Nevertheless I am having real problems with what I assume is poor focus with my 300mm 2.8 II on a 5D3. I have never AFMAd this lens and I am sure that will be the first bit of advice given but it has always been razor sharp with and without teleconvertors since the day I bought it. I am taking pics of backlit squirrels at shutter speeds between 1/250 to 1/1000. They are often pretty stationary while they eat and my lens is well supported (though not on a tripod). I usually use my 300mm with a 2x teleconverter at 1/500 and very rarely get one that isnt sharp. When i took a few shots of subjects that were front lit the lens appeared extremely sharp as usual but as soon as I took a shot of the squirrel the results were almost consistently out of focus/blurry (though not obvious motion blur). I am using a single focus point on the eye (which is dark anyway and also in shade). Has anyone else experienced focus problems with backlit subjects and have any advice?

Cheers, Kris


----------



## martti (Dec 30, 2014)

Could it be that there is an element inside that is out of alignment and gives disrtortion that fools the autofocus system? I had that with the 70-200L.


----------



## krisbell (Dec 30, 2014)

Hi Martti and thanks for the response - how would I find this out? Also, would this not mean that any/all shots are out of focus? When I focus on something well lit it seems extremely sharp.


----------



## Marsu42 (Dec 30, 2014)

krisbell said:


> When i took a few shots of subjects that were front lit the lens appeared extremely sharp as usual but as soon as I took a shot of the squirrel the results were almost consistently out of focus/blurry (though not obvious motion blur). I am using a single focus point on the eye (which is dark anyway and also in shade). Has anyone else experienced focus problems with backlit subjects and have any advice?
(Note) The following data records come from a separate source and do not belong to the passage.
(* ===== verification/CodexErrors.v ===== *)
(** The errors of pkg/llm/codex (errors.go) and the retry of overloaded requests
    (retry.go): which error a JSON-RPC error body becomes, what can be found in a
    chain of wrapped errors, and which errors are retried.

    [strings.ToLower], [strings.EqualFold] and [json.Unmarshal] are parameters. *)
From S2P Require Import Prelude GoStrings LlmUtil.

Module CodexErrors.
Import LlmUtil.

(** [JSONRPCError]; its message is the one of the embedded [AppServerError]. *)
Record JSONRPCError := RPCError { Message : bytes; Code : Z; Data : bytes; Kind : bytes }.

(** The errors of a chain.  A wrapper type always carries its [JSONRPCError]; of a
    [TurnError] the message and the JSON text of its [CodexErrorInfo], if it has one;
    [EWrap] is [fmt.Errorf] with the verb for an error, [EOther] an error that wraps
    nothing. *)
Inductive error :=
| EJSONRPC (e : JSONRPCError)
| AppServerRPCError (e : JSONRPCError)
| ParseError (e : JSONRPCError)
| InvalidRequestError (e : JSONRPCError)
| MethodNotFoundError (e : JSONRPCError)
| InvalidParamsError (e : JSONRPCError)
| InternalRPCError (e : JSONRPCError)
| ServerBusyError (e : JSONRPCError)
| RetryLimitExceededError (e : JSONRPCError)
| TurnFailedError (TurnID Status : bytes) (Err : option (bytes * option bytes))
| EWrap (msg : bytes) (e : error)
| EOther (msg : bytes).

(** What [json.Unmarshal] makes of a text for a variable of type any.  It never makes
    a [jsontext.Value], so the last case of [containsOverloadMarker] is not reached. *)
Inductive value :=
| VNull
| VBool (b : bool)
| VNumber (text : bytes)
| VString (s : bytes)
| VArray (l : list value)
| VObject (m : list (bytes * value)).

Fixpoint Contains (s substr : bytes) : bool :=
  bool_decide (is_Some (CutPrefix s substr)) || match s with [] => false | _ :: s => Contains s substr end.

Section errors.
Context (ToLower : bytes → bytes) (EqualFold : bytes → bytes → bool) (unmarshal : bytes → option value).

Definition containsRetryLimitText (message : bytes) : bool :=
  let lowered := ToLower message in
  Contains lowered (str "retry limit") || Contains lowered (str "too many failed attempts").

Fixpoint containsOverloadMarker (v : value) : bool :=
  match v with
  | VString s => EqualFold s (str "server_overloaded") || EqualFold s (str "serverOverloaded")
  | VObject m => existsb (λ '(_, child), containsOverloadMarker child) m
  | VArray l => existsb containsOverloadMarker l
  | _ => false
  end.

Definition isServerOverloaded (data : bytes) : bool :=
  if (length data =? 0) || bytes_eqb data (str "null") then false
  else match unmarshal data with None => false | Some v => containsOverloadMarker v end.

Definition mapJSONRPCError (code : Z) (message data : bytes) : error :=
  let overloaded := isServerOverloaded data in
  let retryLimit := containsRetryLimitText message in
  let make := RPCError message code data in
  if code =b -32700 then ParseError (make (str "parse_error"))
  else if code =b -32600 then InvalidRequestError (make (str "invalid_request"))
  else if code =b -32601 then MethodNotFoundError (make (str "method_not_found"))
  else if code =b -32602 then InvalidParamsError (make (str "invalid_params"))
  else if code =b -32603 then InternalRPCError (make (str "internal_error"))
  else if (-32099 ≤b code) && (code ≤b -32000) then
    if retryLimit then RetryLimitExceededError (make (str "retry_limit_exceeded"))
    else if overloaded then ServerBusyError (make (str "server_busy"))
    else AppServerRPCError (make (str "app_server_rpc"))
  else EJSONRPC (make (if retryLimit then str "retry_limit_exceeded" else str "jsonrpc")).

(** The [Unwrap] methods. *)
Definition Unwrap (e : error) : option error :=
  match e with
  | EJSONRPC r => Some (EOther (Message r))
  | AppServerRPCError r => Some (EJSONRPC r)
  | ParseError r | InvalidRequestError r | MethodNotFoundError r | InvalidParamsError r
  | InternalRPCError r | ServerBusyError r => Some (AppServerRPCError r)
  | RetryLimitExceededError r => Some (ServerBusyError r)
  | TurnFailedError _ _ (Some (message, Some info)) => Some (mapJSONRPCError (-32000) message info)
  | TurnFailedError _ _ _ | EOther _ => None
  | EWrap _ e => Some e
  end.

(** The accessor [JSONRPCError()] of the wrapper types. *)
Definition carried (e : error) : option JSONRPCError :=
  match e with
  | ParseError r | InvalidRequestError r | MethodNotFoundError r | InvalidParamsError r
  | InternalRPCError r | ServerBusyError r | RetryLimitExceededError r => Some r
  | _ => None
  end.

Fixpoint asJSONRPCError_loop (n : nat) (err : option error) : option JSONRPCError :=
  match n, err with
  | O, _ | _, None => None
  | S n, Some (EJSONRPC r) => Some r
  | S n, Some e => match carried e with Some r => Some r | None => asJSONRPCError_loop n (Unwrap e) end
  end.

Definition asJSONRPCError (err : option error) : option JSONRPCError := asJSONRPCError_loop 32 err.

(** The chain [errors.AsType] walks.  What is below a failed turn is at most four
    errors long. *)
Fixpoint below (n : nat) (e : error) : list error :=
  match n with O => [] | S n => e :: match Unwrap e with Some e => below n e | None => [] end end.

Fixpoint chain (e : error) : list error :=
  e :: match e with
       | EWrap _ e => chain e
       | e => match Unwrap e with Some e => below 5 e | None => [] end
       end.

Definition isRetryLimit (e : error) : bool := match e with RetryLimitExceededError _ => true | _ => false end.

Definition kindIs (k : bytes) (r : option JSONRPCError) : bool :=
  match r with Some r => bytes_eqb (Kind r) k | None => false end.

Definition IsRetryLimitExceeded (err : option error) : bool :=
  match err with Some e => existsb isRetryLimit (chain e) | None => false end ||
  kindIs (str "retry_limit_exceeded") (asJSONRPCError err).

Definition IsRetryableError (err : option error) : bool :=
  match asJSONRPCError err with
  | None => false
  | Some r => bytes_eqb (Kind r) (str "server_busy") || bytes_eqb (Kind r) (str "retry_limit_exceeded") || isServerOverloaded (Data r)
  end.

(** [RetryOnOverload]; the marker interface that [isRetryableOp] looks for first is
    only implemented in tests. *)
Definition RetryOnOverload {T} (cfg : RetryConfig) (op : nat → result error T) (cancelled : nat → bool) (jittered : nat → Z → Z)
  : list Z * result (retryError error) T :=
  RetryOn cfg op (λ e, IsRetryableError (Some e)) cancelled jittered.

(** ** Chains *)

(** An error that is neither a failed turn nor a wrapped error. *)
Definition plain (e : error) : bool := match e with TurnFailedError _ _ _ | EWrap _ _ => false | _ => true end.

Lemma map_plain code message data : plain (mapJSONRPCError code message data) = true.
Proof using Type. unfold mapJSONRPCError. repeat case_match; done. Qed.

(** The list is the chain of [Unwrap]. *)
Lemma chain_unwrap e : chain e = e :: match Unwrap e with Some e => chain e | None => [] end.
Proof using Type.
  destruct e as [r|r|r|r|r|r|r|r|r|t s [[m [i|]]|]|m e|m]; try reflexivity.
  cbn [chain Unwrap]. f_equal. f_equal. unfold mapJSONRPCError. repeat case_match; reflexivity.
Qed.

(** [n] times [fmt.Errorf]. *)
Fixpoint wrapped (msgs : list bytes) (e : error) : error :=
  match msgs with [] => e | m :: msgs => EWrap m (wrapped msgs e) end.

Lemma as_wrapped msgs n e :
  asJSONRPCError_loop (length msgs + n) (Some (wrapped msgs e)) = asJSONRPCError_loop n (Some e).
Proof using Type. induction msgs as [|m msgs IH]; [done|]. exact IH. Qed.

Lemma chain_wrapped msgs e : existsb isRetryLimit (chain (wrapped msgs e)) = existsb isRetryLimit (chain e).
Proof using Type. induction msgs as [|m msgs IH]; [done|]. exact IH. Qed.

(** The codes of the JSON-RPC specification, which are classified by the code alone. *)
Definition reserved (code : Z) : bool :=
  existsb (Z.eqb code) [-32700; -32600; -32601; -32602; -32603]%Z.

(** The error of a body: its fields, and what its kind and its type say. *)
Lemma map_classified code message data n :
  let e := mapJSONRPCError code message data in
  let limit := containsRetryLimitText message && negb (reserved code) in
  ∃ kind, asJSONRPCError_loop (S (S n)) (Some e) = Some (RPCError message code data kind) ∧
    existsb isRetryLimit (chain e) || bytes_eqb kind (str "retry_limit_exceeded") = limit ∧
    bytes_eqb kind (str "server_busy") || bytes_eqb kind (str "retry_limit_exceeded") || isServerOverloaded data =
      limit || isServerOverloaded data.
Proof using Type.
  unfold mapJSONRPCError, reserved. cbn [existsb].
  destruct (code =b -32700) eqn:E1; [|destruct (code =b -32600) eqn:E2; [|destruct (code =b -32601) eqn:E3;
    [|destruct (code =b -32602) eqn:E4; [|destruct (code =b -32603) eqn:E5]]]];
    [eexists; (split; [reflexivity|]); rewrite !andb_false_r; split; reflexivity..|].
  destruct (containsRetryLimitText message), (isServerOverloaded data) eqn:Ho, ((-32099 ≤b code) && (code ≤b -32000));
    eexists; (split; [reflexivity|]); split; reflexivity.
Qed.

(** C14: whatever error body the server sends, the error a request returns carries its
    code, message and data, and can be found under up to thirty wrappings; it counts as
    an exhausted retry limit exactly when the message says so and the code is not one
    of the five reserved ones, and it is retried exactly then or when the data name an
    overloaded server; a failed turn is classified by its error the same way. *)
Theorem rpc_errors_classified code message data msgs :
  length msgs ≤ 30 →
  let e := Some (wrapped msgs (mapJSONRPCError code message data)) in
  let limit := containsRetryLimitText message && negb (reserved code) in
  (∃ kind, asJSONRPCError e = Some (RPCError message code data kind)) ∧
  IsRetryLimitExceeded e = limit ∧
  IsRetryableError e = limit || isServerOverloaded data ∧
  ∀ turn status, let t := Some (wrapped (drop 1 msgs) (TurnFailedError turn status (Some (message, Some data)))) in
    IsRetryLimitExceeded t = containsRetryLimitText message ∧
    IsRetryableError t = containsRetryLimitText message || isServerOverloaded data.
Proof using Type.
  intros Hn e limit.
  assert (∃ n, 32 = length msgs + S (S n)) as [n En] by (exists (30 - length msgs); lia).
  assert (∃ n, 32 = length (drop 1 msgs) + S (S (S n))) as [n' En'] by (exists (29 - length (drop 1 msgs)); rewrite length_drop; lia).
  unfold IsRetryLimitExceeded, IsRetryableError, asJSONRPCError, e. split_and!.
  1-3: rewrite En, as_wrapped, ?chain_wrapped; destruct (map_classified code message data n) as (kind & -> & H1 & H2); eauto.
  intros turn status. rewrite En', as_wrapped, chain_wrapped, chain_unwrap.
  change (asJSONRPCError_loop (S (S (S n'))) (Some (TurnFailedError turn status (Some (message, Some data)))))
    with (asJSONRPCError_loop (S (S n')) (Some (mapJSONRPCError (-32000) message data))).
  destruct (map_classified (-32000) message data n') as (kind & -> & H1 & H2).
  change (reserved (-32000)) with false in *. rewrite andb_true_r in *. done.
Qed.
End errors.

(** A server that is overloaded is asked again, and one that gives up is not told apart
    from it. *)
Lemma rpc_errors_classified_witness :
  let e := Some (wrapped [str "turn"] (mapJSONRPCError (λ s, s) bytes_eqb (λ s, Some (VString s)) (-32001) (str "busy") (str "server_overloaded"))) in
  IsRetryableError (λ s, s) bytes_eqb (λ s, Some (VString s)) e = true.
Proof.
  intros e. destruct (rpc_errors_classified (λ s, s) bytes_eqb (λ s, Some (VString s)) (-32001) (str "busy") (str "server_overloaded") [str "turn"])
    as (_ & _ & H & _); [cbn; lia|].
  etransitivity; [exact H|]. vm_compute. reflexivity.
Defined.
End CodexErrors.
I like to shoot backlit subjects, though only with my much cheaper 6d+70-300L. But I think my experience could apply even though: If a very bright spot like the sun's corona overpowers the subject, the af system stuggles. It's rewarding to get these shots done, even though it needs contrast lifting in postprocessing - but the keeper rate is much lower than shooting front-lit sitting ducks.

Imho your options are

keep trying with multiple shots
reframe to have more contrast on the subject
try to fan/occlude the light source that shines into your lens from the side with a reflector or the like - which is hard to do when shooting handheld outside.

In any case, make sure that your lens' front is very clean and try removing a filter, esp. if it's not the most expensive coating. The idea is to get as little light diffusion as possible, enhancing the keeper rate.


----------



## krisbell (Dec 30, 2014)

Many thanks Marsu, though I do not use a filter, the front glass is perfect and I have the lens hood installed so no direct sun is in frame! 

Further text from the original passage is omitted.